Apesar dos 15 anos de carreira, foi através do personagem Sam, da polêmica “Verdades Secretas” que Felipe ganhou grande notoriedade no país. Questionado, ele garantiu que o assédio aumentou e muito nas ruas. “Se eu falar que não é mentira. ‘Verdades Secretas’ foi um crescimento pra mim, uma grande vitrine em um lugar que eu nunca tinha tido acesso, ainda mais em uma novela das 23h. Fomos muito bem aceitos pelo público. Falar de trabalho pra mim é sempre ótimo, adoro falar de personagem e o porquê das coisas, sabe? Mas tem vezes que as pessoas passam do limite, óbvio, mas a gente vai aprendendo a lidar”, comentou ele, que não soube opinar onde se sente mais à vontade trabalhando. “Eu não sou preconceituoso com absolutamente nada. Eu amo série, cinema, teatro e televisão. O que eu puder acrescentar a uma obra e a obra puder acrescentar a minha trajetória como artista está valendo”, avisou.

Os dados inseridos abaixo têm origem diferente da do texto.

Fixpoint evaluate (e : Expression) (node_set_pos node_set_neg : list Tag)
    : result (option NodeSets) :=
  match e with
  | AttributeName _ | StringLiteral _ | NumberLiteral _ => Ok None
  | Comparison op child0 child1 =>
      Comparison_evaluate op child0 child1 node_set_pos node_set_neg
  | LogicalAnd child0 child1 =>
      let* '(a, b) := unpack (evaluate child0 node_set_pos node_set_neg) in
      let* '(c, d) := unpack (evaluate child0 node_set_pos node_set_neg) in
      let pos := List.filter (λ x, py_in x c) a in
      let neg :=
        set_to_list (List.filter (λ x, negb (py_in x pos)) (a ++ b ++ c ++ d)) in
      Ok (Some (pos, neg))
  | LogicalOr child0 child1 =>
      let* '(a, b) := unpack (evaluate child0 node_set_pos node_set_neg) in
      let* '(c, d) := unpack (evaluate child0 node_set_pos node_set_neg) in
      let pos := set_to_list (c ++ a) in
      let neg :=
        set_to_list (List.filter (λ x, negb (py_in x pos)) (a ++ b ++ c ++ d)) in
      Ok (Some (pos, neg))
  | LogicalNot _ => Ok (Some (node_set_neg, node_set_pos))
  | TextContains child0 child1 =>
      Text_evaluate Contains child0 child1 node_set_pos node_set_neg
  | TextStartsWith child0 child1 =>
      Text_evaluate StartsWith child0 child1 node_set_pos node_set_neg
  | TextEndsWith child0 child1 =>
      Text_evaluate EndsWith child0 child1 node_set_pos node_set_neg
  | TextLength _ => Raise NotImplementedError
  end.

End Evaluate.

(** One possible iteration order, for running [evaluate] on concrete
    inputs: every element once, at the place of its last occurrence. *)
Fixpoint dedup (l : list Tag) : list Tag :=
  match l with
  | [] => []
  | x :: l' => if py_in x l' then dedup l' else x :: dedup l'
  end.

(** ** Path steps *)

(** [SelectAll.evaluate]: two nested loops appending to [o]. *)
Definition SelectAll_evaluate (node_set_pos node_set_neg : list Tag) : NodeSets :=
  let o :=
    fold_left
      (λ o x, fold_left (λ o y, o ++ [y]) (find_all x) o)
      node_set_pos [] in
  (o, []).

(** [SelectStar.evaluate] calls [super().evaluate]. *)
Definition SelectStar_evaluate (node_set_pos node_set_neg : list Tag) : NodeSets :=
  SelectAll_evaluate node_set_pos node_set_neg.

Definition SelectFromRootNode_evaluate (node_set_pos node_set_neg : list Tag)
    : NodeSets :=
  (node_set_pos, node_set_neg).


Definition SelectText_evaluate (node_set_pos node_set_neg : list Tag) : list string :=
  map text node_set_pos.

Definition SelectAttribute_evaluate (attribute_name : string)
    (node_set_pos node_set_neg : list Tag) : list string :=
  map (λ x, match attrs x !! attribute_name with
            | Some v => v
            | None => EmptyString
            end) node_set_pos.

(** ** The predicate compiler *)

Definition in_list (t : string) (l : list string) : bool :=
  existsb (String.eqb t) l.

Definition l_b : list string := ["("; "{"; "["].
Definition r_b : list string := [")"; "}"; "]"].

Definition _precedence (xpath_operator : string) : nat :=
  if String.eqb xpath_operator "=" then 1
  else if String.eqb xpath_operator "or" then 2
  else if String.eqb xpath_operator "and" then 3
  else if in_list xpath_operator [">"; ">="; "<"; "<="] then 4
  else if in_list xpath_operator ["+"; "-"] then 5
  else if in_list xpath_operator ["mul"; "div"] then 6
  else if String.eqb xpath_operator "not" then 7
  else 8.

Definition _is_left_associative (xpath_operator : string) : bool := true.

(** The loop run at a right bracket: while the stack is not empty and its top
    is not a left bracket, move the top to the output. *)
Fixpoint pop_to_bracket (operator_stack out : list string)
    : list string * list string :=
  match operator_stack with
  | [] => ([], out)
  | top :: below =>
      if negb (in_list top l_b) then pop_to_bracket below (out ++ [top])
      else (operator_stack, out)
  end.

(** The loop run at an operator [t]. *)
Fixpoint pop_operators (t : string) (operator_stack out : list string)
    : list string * list string :=
  match operator_stack with
  | [] => ([], out)
  | top :: below =>
      if negb (in_list top l_b)
         && ((_precedence t <? _precedence top)%nat
             || ((_precedence top =? _precedence t)%nat
                 && _is_left_associative t))
      then pop_operators t below (out ++ [top])
      else (operator_stack, out)
  end.

(** An operand, as [_predicate_to_postfix] sees it. *)
Definition is_operand (t : string) : bool :=
  startswith t "@" || startswith t "'".

(** The main loop of [_predicate_to_postfix], from token [i] on. *)
Fixpoint postfix_loop (tokens operator_stack out : list string)
    : result (list string) :=
  match tokens with
  | [] => Ok out
  | t :: rest =>
      if String.eqb t "," then postfix_loop rest operator_stack out
      else if String.eqb t " " then postfix_loop rest operator_stack out
      else if in_list t l_b then postfix_loop rest (t :: operator_stack) out
      else if in_list t r_b then
        let '(stack1, out1) := pop_to_bracket operator_stack out in
        match stack1 with
        | [] => Raise IndexError
        | top :: below =>
            if in_list top l_b then postfix_loop rest below out1
            else postfix_loop rest stack1 out1
        end
      else if is_operand t then postfix_loop rest operator_stack (out ++ [t])
      else
        let '(stack1, out1) := pop_operators t operator_stack out in
        postfix_loop rest (t :: stack1) out1
  end.

Definition _predicate_to_postfix (xpath_predicate_expression : list string)
    : result (list string) :=
  postfix_loop xpath_predicate_expression [] [].

(** [tree.pop(-1)] *)
Definition pop (tree : list Expression) : result (Expression * list Expression) :=
  match tree with
  | [] => Raise IndexError
  | top :: below => Ok (top, below)
  end.

(** [tree.append(C().add_child(tree.pop(-1)).add_child(tree.pop(-1)))] *)
Definition reduce2 (C : Expression → Expression → Expression)
    (tree : list Expression) : result (list Expression) :=
  let* '(c0, tree1) := pop tree in
  let* '(c1, tree2) := pop tree1 in
  Ok (C c0 c1 :: tree2).

(** [tree.append(C().add_child(tree.pop(-1)))] *)
Definition reduce1 (C : Expression → Expression) (tree : list Expression)
    : result (list Expression) :=
  let* '(c0, tree1) := pop tree in
  Ok (C c0 :: tree1).

(** [t[1:]] and [t[1:len(t)-1]] *)
Definition drop_first (t : string) : string :=
  substring 1 (String.length t - 1) t.
Definition strip_quotes (t : string) : string :=
  substring 1 (String.length t - 2) t.

(** One iteration of the loop of [_predicate_postfix_to_tree]. *)
Definition tree_step (tree : list Expression) (t : string)
    : result (list Expression) :=
  if startswith t "@" then Ok (AttributeName (drop_first t) :: tree)
  else if startswith t "'" then Ok (StringLiteral (strip_quotes t) :: tree)
  else if starts_with_digit t then
    let* n := py_int t in Ok (NumberLiteral n :: tree)
  else if String.eqb t ">" then reduce2 (Comparison GreaterThan) tree
  else if String.eqb t ">=" then reduce2 (Comparison GreaterThanOrEqual) tree
  else if String.eqb t "<" then reduce2 (Comparison SmallerThan) tree
  else if String.eqb t "<=" then reduce2 (Comparison SmallerThanOrEqual) tree
  else if String.eqb t "=" then reduce2 (Comparison Equal) tree
  else if String.eqb t "!=" then reduce2 (Comparison NotEqual) tree
  else if String.eqb t "and" then reduce2 LogicalAnd tree
  else if String.eqb t "or" then reduce2 LogicalOr tree
  else if String.eqb t "not" then reduce1 LogicalNot tree
  else if String.eqb t "ends-with" then reduce2 TextEndsWith tree
  else if String.eqb t "starts-with" then reduce2 TextStartsWith tree
  else if String.eqb t "contains" then reduce2 TextContains tree
  else if String.eqb t "length" then reduce1 TextLength tree
  else Ok tree.

Fixpoint tree_loop (postfix : list string) (tree : list Expression)
    : result (list Expression) :=
  match postfix with
  | [] => Ok tree
  | t :: rest =>
      let* tree1 := tree_step tree t in
      tree_loop rest tree1
  end.

(** [tree[0]]: the bottom of the stack. *)
Definition bottom (tree : list Expression) : result Expression :=
  match last tree with
  | Some e => Ok e
  | None => Raise IndexError
  end.

Definition _predicate_postfix_to_tree
    (xpath_postfix_predicate_expression : list string) : result Expression :=
  let* tree := tree_loop xpath_postfix_predicate_expression [] in
  bottom tree.

(** How [xpath_to_syntax_tree] compiles a bracketed slice:
    [_predicate_postfix_to_tree(_predicate_to_postfix(slice))]. *)
Definition compile_predicate (slice : list string) : result Expression :=
  let* postfix := _predicate_to_postfix slice in
  _predicate_postfix_to_tree postfix.

(** ** The path compiler *)

(** [tokens.index(t, i) - i], on the tokens from [i] on. *)
Fixpoint index (t : string) (tokens : list string) : result nat :=
  match tokens with
  | [] => Raise ValueError
  | u :: rest =>
      if String.eqb u t then Ok 0
      else let* j := index t rest in Ok (S j)
  end.

(** The loop of [xpath_to_syntax_tree] on the tokens from [i] on.  A jump
    of [i] past the next token is kept as the number [skip] of tokens still
    to pass over. *)
Fixpoint syntax_loop (tokens : list string) (skip : nat) (nodes : list Step)
    : result (list Step) :=
  match tokens with
  | [] => Ok nodes
  | t :: rest =>
      match skip with
      | S k => syntax_loop rest k nodes
      | 0 =>
          if String.eqb t "[" then
            let* j := index "]" tokens in
            let* root := compile_predicate (take (S j) tokens) in
            syntax_loop rest j (nodes ++ [PredicateRoot root])
          else if String.eqb t "/" then
            syntax_loop rest 0 (nodes ++ [SelectFromRootNode])
          else if String.eqb t "//" then
            syntax_loop rest 0 (nodes ++ [SelectAll])
          else if String.eqb t "*" then
            syntax_loop rest 0 (nodes ++ [SelectStar])
          else if startswith t "@" then
            syntax_loop rest 0 (nodes ++ [SelectAttribute (drop_first t)])
          else if String.eqb t "text" then
            let nodes1 := nodes ++ [SelectText] in
            match rest with
            | [] => Raise IndexError
            | t1 :: rest1 =>
                if String.eqb t1 "(" then
                  match rest1 with
                  | [] => Raise IndexError
                  | t2 :: _ =>
                      if String.eqb t2 ")" then syntax_loop rest 2 nodes1
                      else syntax_loop rest 0 nodes1
                  end
                else syntax_loop rest 0 nodes1
            end
          else if is_tag_name t then
            syntax_loop rest 0 (nodes ++ [SelectHTMLTag t])
          else syntax_loop rest 0 nodes
      end
  end.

Atento aos movimentos políticos do país, Felipe de Carolis adiantou que a captação de recursos para montar uma peça no Brasil tem sido cada vez mais complicada. Apesar de estar emplacando sua segunda montagem nos palcos, ele garantiu que os patrocinadores têm virado a cara para o gênero da tragédia. “As pessoas acham que eu sou louco em investir nisso, especialmente nesse momento. Existe uma caça às bruxas nessa CPI da Rouanet, que eu acho legal, porque se existem pessoas cometendo crimes, que elas sejam punidas. Mas quando generalizam o processo, isso tudo acaba respingando em pessoas honestas”, avaliou o ator, sem deixar seu engajamento político de lado. “Qualquer extremismo é um grande equívoco. Fiquei muito triste com esses excesso de acusações e dedos apontados. Sobre a queda do Cunha, eu sou absolutamente a favor. No entanto, nunca votei no PT, mas não vejo a Dilma como culpada por um histórico de 12 anos. Infelizmente aconteceu dessa maneira, mas espero que a gente consiga logo novas eleições diretas e que as pessoas parem de se agredir através das redes sociais”, completou.
Serviço: Teatro Poeira – Rua São João Batista, 104, Botafogo. Quinta a sábado, 21h; domingo, 19h. R$ 80,00. Bilheteria: 15h/21h (ter. e qua.); a partir das 15h (qui. a dom.).